* **WORK REQUIRED**:
Each line below has to be output exactly, from first to last.

(Saved data entries)
(** The two pages of the repository differ in the slider ranges, in the
    address of the prediction endpoint and in the [catch] clause of
    [handlePredict]. *)
Inductive Variant : Type :=
| Proxied   (* wine-quality-dashboard/src/app/page.tsx: POST /api/predict *)
| Direct.   (* the page that calls the deployed service itself *)

(** [type FeatureName = keyof typeof featureRanges] *)
Inductive FeatureName : Type :=
| FixedAcidity
| VolatileAcidity
| CitricAcid
| Chlorides
| FreeSulfurDioxide
| Density
| Alcohol
| TypeWhite.

Definition FeatureName_eq_dec (a b : FeatureName) : {a = b} + {a <> b}.
Proof. decide equality. Defined.

(** The property name behind each member of [FeatureName]. *)
Definition key (name : FeatureName) : string :=
  match name with
  | FixedAcidity => "fixed acidity"
  | VolatileAcidity => "volatile acidity"
  | CitricAcid => "citric acid"
  | Chlorides => "chlorides"
  | FreeSulfurDioxide => "free sulfur dioxide"
  | Density => "density"
  | Alcohol => "alcohol"
  | TypeWhite => "type_white"
  end.

(** [Object.entries(featureRanges)] visits the keys in this order. *)
Definition feature_names : list FeatureName :=
  [FixedAcidity; VolatileAcidity; CitricAcid; Chlorides;
   FreeSulfurDioxide; Density; Alcohol; TypeWhite].

Record Range : Type := mkRange { min : number; max : number; step : number }.

(** A numeric literal [digits * 10 ^ exp10] of the source. *)
Definition lit (digits exp10 : Z) : number := of_decimal false digits exp10.

Definition featureRanges (variant : Variant) (name : FeatureName) : Range :=
  match variant, name with
  | Proxied, FixedAcidity => mkRange (lit 4 0) (lit 16 0) (lit 1 (-1))
  | Proxied, VolatileAcidity => mkRange (lit 0 0) (lit 16 (-1)) (lit 1 (-2))
  | Proxied, CitricAcid => mkRange (lit 0 0) (lit 17 (-1)) (lit 1 (-2))
  | Proxied, Chlorides => mkRange (lit 0 0) (lit 7 (-1)) (lit 1 (-3))
  | Proxied, FreeSulfurDioxide => mkRange (lit 1 0) (lit 300 0) (lit 1 0)
  | Proxied, Density => mkRange (lit 98 (-2)) (lit 104 (-2)) (lit 1 (-4))
  | Proxied, Alcohol => mkRange (lit 8 0) (lit 15 0) (lit 1 (-1))
  | Proxied, TypeWhite => mkRange (lit 0 0) (lit 1 0) (lit 1 0)
  | Direct, FixedAcidity => mkRange (lit 4 0) (lit 12 0) (lit 1 (-1))
  | Direct, VolatileAcidity => mkRange (lit 0 0) (lit 9 (-1)) (lit 1 (-2))
  | Direct, CitricAcid => mkRange (lit 0 0) (lit 8 (-1)) (lit 1 (-2))
  | Direct, Chlorides => mkRange (lit 0 0) (lit 2 (-1)) (lit 1 (-3))
  | Direct, FreeSulfurDioxide => mkRange (lit 1 0) (lit 65 0) (lit 1 0)
  | Direct, Density => mkRange (lit 98 (-2)) (lit 101 (-2)) (lit 1 (-4))
  | Direct, Alcohol => mkRange (lit 8 0) (lit 14 0) (lit 1 (-1))
  | Direct, TypeWhite => mkRange (lit 0 0) (lit 1 0) (lit 1 0)
  end.
(** What [sendEmailHTML] resolves to, step by step. *)
Lemma sendEmailHTML_result (recipients : JsVal) (subject html textFallback : jsstring) :
  (sendEmailHTML n recipients subject html textFallback).2 =
    match createTestAccount n with
    | Some acct =>
        match join_recipients recipients with
        | Some to_header =>
            match sendMail n
                    {| host := lit "smtp.ethereal.email"; port := 587; secure := false;
                       auth := {| user := user acct; pass := pass acct |} |}
                    (message to_header subject html textFallback) with
            | Some info => if nullish info then None else Some (getTestMessageUrl n info)
            | None => None
            end
        | None => None
        end
    | None => None
    end.
Proof.
  unfold sendEmailHTML.
  destruct (createTestAccount n) as [acct|]; [|reflexivity]. rewrite bind_pure_some.
  destruct (join_recipients recipients) as [to_header|]; [|reflexivity].
  rewrite bind_pure_some.
  destruct (sendMail n _ _) as [info|]; [|reflexivity]. rewrite bind_pure_some.
  unfold dot. destruct (nullish info); reflexivity.
Qed.
End MailService.
(** C7, the claim as stated fails: the [reno] executable is missing, the
    attempt to start it raises [FileNotFoundError], and [_run_reno] raises
    it instead of returning [None]; nothing is logged. *)
Lemma C7_missing_tool_raises :
  process Scenario.reno_missing ["reno"; "report"; "--version"; "1.2.0"]
          "/work/qiskit-terra"
  = SpawnFailed (OtherError "FileNotFoundError") /\
  _run_reno Scenario.reno_missing "/work/qiskit-terra" "1.2.0" (init_world ∅)
  = (Raise (OtherError "FileNotFoundError"),
     log (ERunProcess ["reno"; "report"; "--version"; "1.2.0"]
                      "/work/qiskit-terra") (init_world ∅)).
Proof. split; reflexivity. Qed.

(** ** The release of an empty history (lines 90-93, 121-124) *)

(** C9. When the log of the range is empty, [_generate_changelog] returns
    [None] and [create_github_release] goes on to create the hosted release
    with the tag, the name made of the repository name and the version, and
    [None] as its body. *)
Theorem C9_empty_history_is_released_without_body
        (E : env) (repo : Repository) (log_string version_number : string)
        (categories : list (string * string)) (w : world) :
  git_log E repo log_string = Ok [] ->
  let release := ECreateGitRelease (gh_repo repo) version_number
                   (name repo +:+ " " +:+ version_number) PNone in
  _generate_changelog E repo log_string categories w
  = (Ok PNone, log (EGetGitLog repo log_string) w) /\
  create_github_release E repo log_string version_number categories w
  = call E release (log (EGetGitLog repo log_string) w) /\
  trace (snd (create_github_release E repo log_string version_number
                                    categories w))
  = release :: EGetGitLog repo log_string :: trace w.
Proof.
  intros Hlog release.
  assert (_generate_changelog E repo log_string categories w
          = (Ok PNone, log (EGetGitLog repo log_string) w)) as Hgen.
  { unfold _generate_changelog. rewrite bind_run. unfold query.
    rewrite Hlog. reflexivity. }
  split; [exact Hgen|].
  assert (create_github_release E repo log_string version_number categories w
          = call E release (log (EGetGitLog repo log_string) w)) as Hrel.
  { unfold create_github_release. rewrite bind_run, Hgen. reflexivity. }
  split; [exact Hrel|].
  rewrite Hrel. unfold call. destruct (fails E release); reflexivity.
Qed.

* **RESPONSE AREA**:
(** The two pages of the repository differ in the slider ranges, in the
    address of the prediction endpoint and in the [catch] clause of
    [handlePredict]. *)
Inductive Variant : Type :=
| Proxied   (* wine-quality-dashboard/src/app/page.tsx: POST /api/predict *)
| Direct.   (* the page that calls the deployed service itself *)

(** [type FeatureName = keyof typeof featureRanges] *)
Inductive FeatureName : Type :=
| FixedAcidity
| VolatileAcidity
| CitricAcid
| Chlorides
| FreeSulfurDioxide
| Density
| Alcohol
| TypeWhite.

Definition FeatureName_eq_dec (a b : FeatureName) : {a = b} + {a <> b}.
Proof. decide equality. Defined.

(** The property name behind each member of [FeatureName]. *)
Definition key (name : FeatureName) : string :=
  match name with
  | FixedAcidity => "fixed acidity"
  | VolatileAcidity => "volatile acidity"
  | CitricAcid => "citric acid"
  | Chlorides => "chlorides"
  | FreeSulfurDioxide => "free sulfur dioxide"
  | Density => "density"
  | Alcohol => "alcohol"
  | TypeWhite => "type_white"
  end.

(** [Object.entries(featureRanges)] visits the keys in this order. *)
Definition feature_names : list FeatureName :=
  [FixedAcidity; VolatileAcidity; CitricAcid; Chlorides;
   FreeSulfurDioxide; Density; Alcohol; TypeWhite].

Record Range : Type := mkRange { min : number; max : number; step : number }.

(** A numeric literal [digits * 10 ^ exp10] of the source. *)
Definition lit (digits exp10 : Z) : number := of_decimal false digits exp10.

Definition featureRanges (variant : Variant) (name : FeatureName) : Range :=
  match variant, name with
  | Proxied, FixedAcidity => mkRange (lit 4 0) (lit 16 0) (lit 1 (-1))
  | Proxied, VolatileAcidity => mkRange (lit 0 0) (lit 16 (-1)) (lit 1 (-2))
  | Proxied, CitricAcid => mkRange (lit 0 0) (lit 17 (-1)) (lit 1 (-2))
  | Proxied, Chlorides => mkRange (lit 0 0) (lit 7 (-1)) (lit 1 (-3))
  | Proxied, FreeSulfurDioxide => mkRange (lit 1 0) (lit 300 0) (lit 1 0)
  | Proxied, Density => mkRange (lit 98 (-2)) (lit 104 (-2)) (lit 1 (-4))
  | Proxied, Alcohol => mkRange (lit 8 0) (lit 15 0) (lit 1 (-1))
  | Proxied, TypeWhite => mkRange (lit 0 0) (lit 1 0) (lit 1 0)
  | Direct, FixedAcidity => mkRange (lit 4 0) (lit 12 0) (lit 1 (-1))
  | Direct, VolatileAcidity => mkRange (lit 0 0) (lit 9 (-1)) (lit 1 (-2))
  | Direct, CitricAcid => mkRange (lit 0 0) (lit 8 (-1)) (lit 1 (-2))
  | Direct, Chlorides => mkRange (lit 0 0) (lit 2 (-1)) (lit 1 (-3))
  | Direct, FreeSulfurDioxide => mkRange (lit 1 0) (lit 65 0) (lit 1 0)
  | Direct, Density => mkRange (lit 98 (-2)) (lit 101 (-2)) (lit 1 (-4))
  | Direct, Alcohol => mkRange (lit 8 0) (lit 14 0) (lit 1 (-1))
  | Direct, TypeWhite => mkRange (lit 0 0) (lit 1 0) (lit 1 0)
  end.
(** What [sendEmailHTML] resolves to, step by step. *)
Lemma sendEmailHTML_result (recipients : JsVal) (subject html textFallback : jsstring) :
  (sendEmailHTML n recipients subject html textFallback).2 =
    match createTestAccount n with
    | Some acct =>
        match join_recipients recipients with
        | Some to_header =>
            match sendMail n
                    {| host := lit "smtp.ethereal.email"; port := 587; secure := false;
                       auth := {| user := user acct; pass := pass acct |} |}
                    (message to_header subject html textFallback) with
            | Some info => if nullish info then None else Some (getTestMessageUrl n info)
            | None => None
            end
        | None => None
        end
    | None => None
    end.
Proof.
  unfold sendEmailHTML.
  destruct (createTestAccount n) as [acct|]; [|reflexivity]. rewrite bind_pure_some.
  destruct (join_recipients recipients) as [to_header|]; [|reflexivity].
  rewrite bind_pure_some.
  destruct (sendMail n _ _) as [info|]; [|reflexivity]. rewrite bind_pure_some.
  unfold dot. destruct (nullish info); reflexivity.
Qed.
End MailService.
(** C7, the claim as stated fails: the [reno] executable is missing, the
    attempt to start it raises [FileNotFoundError], and [_run_reno] raises
    it instead of returning [None]; nothing is logged. *)
Lemma C7_missing_tool_raises :
  process Scenario.reno_missing ["reno"; "report"; "--version"; "1.2.0"]
          "/work/qiskit-terra"
  = SpawnFailed (OtherError "FileNotFoundError") /\
  _run_reno Scenario.reno_missing "/work/qiskit-terra" "1.2.0" (init_world ∅)
  = (Raise (OtherError "FileNotFoundError"),
     log (ERunProcess ["reno"; "report"; "--version"; "1.2.0"]
                      "/work/qiskit-terra") (init_world ∅)).
Proof. split; reflexivity. Qed.

(** ** The release of an empty history (lines 90-93, 121-124) *)

(** C9. When the log of the range is empty, [_generate_changelog] returns
    [None] and [create_github_release] goes on to create the hosted release
    with the tag, the name made of the repository name and the version, and
    [None] as its body. *)
Theorem C9_empty_history_is_released_without_body
        (E : env) (repo : Repository) (log_string version_number : string)
        (categories : list (string * string)) (w : world) :
  git_log E repo log_string = Ok [] ->
  let release := ECreateGitRelease (gh_repo repo) version_number
                   (name repo +:+ " " +:+ version_number) PNone in
  _generate_changelog E repo log_string categories w
  = (Ok PNone, log (EGetGitLog repo log_string) w) /\
  create_github_release E repo log_string version_number categories w
  = call E release (log (EGetGitLog repo log_string) w) /\
  trace (snd (create_github_release E repo log_string version_number
                                    categories w))
  = release :: EGetGitLog repo log_string :: trace w.
Proof.
  intros Hlog release.
  assert (_generate_changelog E repo log_string categories w
          = (Ok PNone, log (EGetGitLog repo log_string) w)) as Hgen.
  { unfold _generate_changelog. rewrite bind_run. unfold query.
    rewrite Hlog. reflexivity. }
  split; [exact Hgen|].
  assert (create_github_release E repo log_string version_number categories w
          = call E release (log (EGetGitLog repo log_string) w)) as Hrel.
  { unfold create_github_release. rewrite bind_run, Hgen. reflexivity. }
  split; [exact Hrel|].
  rewrite Hrel. unfold call. destruct (fails E release); reflexivity.
Qed.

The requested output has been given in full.